▸ **AIM OF THE EXERCISE**: Return exactly the listing's lines, from its first line to the line holding "[int]; when the", ends included.
==== PROVIDED RECORDS
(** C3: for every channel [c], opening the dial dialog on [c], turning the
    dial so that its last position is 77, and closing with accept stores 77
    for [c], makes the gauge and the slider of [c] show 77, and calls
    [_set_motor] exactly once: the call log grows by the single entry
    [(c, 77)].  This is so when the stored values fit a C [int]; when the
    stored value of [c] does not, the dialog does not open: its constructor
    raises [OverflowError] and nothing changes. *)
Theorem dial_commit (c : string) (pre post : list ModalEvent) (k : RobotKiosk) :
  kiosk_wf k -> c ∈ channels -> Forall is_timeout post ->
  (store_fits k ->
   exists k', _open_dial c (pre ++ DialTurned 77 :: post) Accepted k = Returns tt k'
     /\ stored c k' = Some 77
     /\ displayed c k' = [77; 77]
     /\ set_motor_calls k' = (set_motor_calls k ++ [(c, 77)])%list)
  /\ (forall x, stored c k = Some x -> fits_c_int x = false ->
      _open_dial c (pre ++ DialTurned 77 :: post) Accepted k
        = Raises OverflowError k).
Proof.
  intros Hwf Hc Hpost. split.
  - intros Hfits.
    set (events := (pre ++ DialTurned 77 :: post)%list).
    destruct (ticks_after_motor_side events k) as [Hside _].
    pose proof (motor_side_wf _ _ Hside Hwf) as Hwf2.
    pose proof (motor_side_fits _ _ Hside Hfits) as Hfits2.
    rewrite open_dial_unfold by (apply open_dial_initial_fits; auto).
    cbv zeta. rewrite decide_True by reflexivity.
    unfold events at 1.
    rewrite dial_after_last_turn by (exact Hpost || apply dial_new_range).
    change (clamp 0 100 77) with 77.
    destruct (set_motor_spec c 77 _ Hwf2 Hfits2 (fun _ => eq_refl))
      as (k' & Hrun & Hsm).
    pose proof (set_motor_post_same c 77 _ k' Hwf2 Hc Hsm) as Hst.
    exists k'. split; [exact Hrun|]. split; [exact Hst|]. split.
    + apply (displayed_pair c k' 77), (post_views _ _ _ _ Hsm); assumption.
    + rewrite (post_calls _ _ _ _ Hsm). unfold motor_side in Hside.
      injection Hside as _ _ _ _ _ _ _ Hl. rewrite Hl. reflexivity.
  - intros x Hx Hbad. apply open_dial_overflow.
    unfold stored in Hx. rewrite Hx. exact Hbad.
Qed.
========
▸ **TASK RESPONSE**:
(** C3: for every channel [c], opening the dial dialog on [c], turning the
    dial so that its last position is 77, and closing with accept stores 77
    for [c], makes the gauge and the slider of [c] show 77, and calls
    [_set_motor] exactly once: the call log grows by the single entry
    [(c, 77)].  This is so when the stored values fit a C [int]; when the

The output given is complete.